There are a few steps involved in figuring out what you can afford. Some people like to educate themselves before talking to professionals. Others prefer to speak with professionals and then seek out validation on what they learned. Look at all of the links below to get a full picture of what you'll need to know.
This Budget calculator is the best I've seen and will calculate your DTI (debt to income ratio). You'll need to know your DTI if you're purchasing a Co-op vs. a Condo or other type of home. If you need a loan you'll need an understanding of the types of loans available. Once you have an understanding of loans it's best to speak to a lender. Lenders, in most cases, will tell you what what price home you can afford in terms of purchase price. At this point they can issue a pre-approval letter. In my experience, the maximum monthly payment is more important to know since other monthly costs can vary greatly from property to property.
Start your search...
- Purchase price
- Property taxes
- Monthly HOA or Co-op maintenance if applicable
Then plug those numbers in a mortgage calculator and verify that the home is affordable. This process can be time consuming. Getting professional help with no out of pocket cost is the way to go. If you haven't already done so, find an agent that you feel comfortable with. You can also ask for a recommendation here.

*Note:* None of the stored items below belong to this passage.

Lemma uid_dict_delete_app_None u v d :
  d !! u = None -> Uid_key_eqb u u = true -> delete u (d ++ [(u, v)]) = d.
Proof.
  change (uid_dict_get u d = None -> Uid_key_eqb u u = true ->
          uid_dict_del u (d ++ [(u, v)]) = d).
  intros H Hu. induction d as [|[k w] d IH].
  - cbn [app uid_dict_del]. rewrite Hu. reflexivity.
  - cbn [uid_dict_get] in H. cbn [app uid_dict_del].
    destruct (Uid_key_eqb k u); [discriminate H|]. rewrite IH by exact H. reflexivity.
Qed.

Lemma uid_dict_delete_insert_eq u v d :
  Uid_key_eqb u u = true -> delete u (<[u := v]> d) = delete u d.
Proof.
  intros Hu. destruct (d !! u) as [w|] eqn:E.
  - rewrite (uid_dict_insert_Some _ _ w) by exact E. apply uid_dict_delete_alter.
  - rewrite uid_dict_insert_None by exact E.
    rewrite uid_dict_delete_app_None by assumption.
    symmetry. apply uid_dict_delete_None, E.
Qed.

(** The items keep their keys and their order when a value is changed. *)
Lemma uid_dict_alter_keys (f : V -> V) u d : map fst (uid_dict_alter f u d) = map fst d.
Proof.
  induction d as [|[k w] d IH]; [reflexivity|].
  cbn [uid_dict_alter]. destruct (Uid_key_eqb k u); cbn [map fst]; [|rewrite IH]; reflexivity.
Qed.

End UidDict.

(** ** The endpoint: steps of the reader *)

Ltac norm_process :=
  cbv beta iota delta [set_io_send set_io_receive set_reader set_buffer
                       set_acknowledgements set_clock set_uid_counter];
  cbn [io_send io_receive reader reader_end buffer acknowledgements clock
       uid_counter current_thread].

Ltac run_M := norm_process.

Section ChannelFacts.
Context {Env : Environment}.

Lemma bind_Ok {A B} (c : M A) (k : A -> M B) (p p' : process) (a : A) :
  c p = (Ok a, p') -> bind c k p = k a p'.
Proof. unfold bind. intros ->. reflexivity. Qed.

Lemma bind_Raise {A B} (c : M A) (k : A -> M B) (p p' : process) (e : exn) :
  c p = (Raise e, p') -> bind c k p = (Raise e, p').
Proof. unfold bind. intros ->. reflexivity. Qed.

Lemma readexactly_app (a rest : pybytes) (n : nat) (p : process) :
  reader p = a ++ rest -> length a = n ->
  readexactly n p = (Ok a, set_reader rest p).
Proof.
  intros Hr Hn. unfold readexactly. rewrite Hr, length_app, Hn.
  replace (n <=? n + length rest)%nat with true by (symmetry; apply Nat.leb_le; lia).
  rewrite <- Hn, take_app_length, drop_app_length. reflexivity.
Qed.

Lemma readexactly_short (n : nat) (p : process) :
  (length (reader p) < n)%nat ->
  readexactly n p
  = (Raise match reader_end p with
           | EndOfFile => IncompleteReadError
           | Cancellation => CancelledError
           end, set_reader [] p).
Proof.
  intros H. unfold readexactly.
  replace (n <=? length (reader p))%nat with false by (symmetry; apply Nat.leb_gt; lia).
  reflexivity.
Qed.

(** What [readexactly(n)] returns has [n] bytes: the reader loop hands
    [HEADER_SIZE + 16] bytes to [_decode_header]. *)
Lemma readexactly_length (n : nat) (p p' : process) (a : pybytes) :
  readexactly n p = (Ok a, p') -> length a = n.
Proof.
  unfold readexactly. destruct (n <=? length (reader p))%nat eqn:E; [|discriminate].
  apply Nat.leb_le in E. intros H. injection H as <- _. rewrite length_take. lia.
Qed.

Lemma set_uid_counter_same (p : process) : set_uid_counter (uid_counter p) p = p.
Proof. destruct p; reflexivity. Qed.

Lemma decode_header_encoded (uid : Uid) (channel_name : option string)
    (data : option pybytes) (flags : ChunkFlags) (h : pybytes) (p : process) :
  Uid_wf uid ->
  _encode_header uid channel_name data flags = Ok h ->
  decode_header h p
  = (Ok (uid, flags, channel_name_length_of channel_name, data_length_of data), p).
Proof.
  intros Hwf He. unfold decode_header.
  rewrite (decode_encode_header _ _ _ _ _ _ _ _ Hwf He).
  rewrite set_uid_counter_same. reflexivity.
Qed.

Lemma bytes_decode_encode (s : string) :
  utf8_valid (str_encode s) = true -> bytes_decode (str_encode s) = Ok s.
Proof.
  intros H. unfold bytes_decode. rewrite H. unfold str_encode.
  rewrite String.string_of_list_byte_of_string. reflexivity.
Qed.

Lemma truthy_true {A} (l : list A) : l <> [] -> truthy l = true.
Proof. destruct l; [congruence | reflexivity]. Qed.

Searching for a home can take some time. While doing so you may want to begin preparing yourself with what you need to buy a home.
You found your dream home, now what?
When you finally found it and it's time to make an offer. Knowing how to make an offer and what is customary will be helpful for first impressions. Each state has its unwritten rules about presenting offers. A local agent will be best to lean on for this since they will know what contingencies to include up front. Keep in mind that unless you're giving the seller what they are asking for quickly, your offer will likely not be accepted at first presentation.
Once your offer is accepted, the recommendation is to have an attorney ready to help with the contract and due diligence period. There are many nuances to purchasing real estate and having an attorney that focuses on real estate transactions will benefit your deal greatly.
Your in a binding contract, what's left to do?
If the excitement of owning a new home hasn't hit you yet then it will soon. Buyers that feel the need to have the home inspected will do so at this point. Inspections are typically one of the contingencies to satisfy among others. Depending on the contract the buyer will be nearing the deadline to pay the entire or balance of the earnest money deposit. If the buyer is taking out a loan their focus should be on satisfying the lender in order to obtain the commitment letter. Commitment letters will be issued once the buyer and property meet all requirements. Properties must appraise to satisfy the lender. There may be other items and those are case by case. The only item left on the seller side, unless otherwise negotiated, besides providing clear title is to convey a CO or CCO. On the day of the closing buyers will do a final walkthrough to make sure nothing has happened to the property that is alarming since their last visit. Finally, all that is left is meet at the closing table and sign lots of papers. Each respective attorney will explain what is being signed to their client during the closing.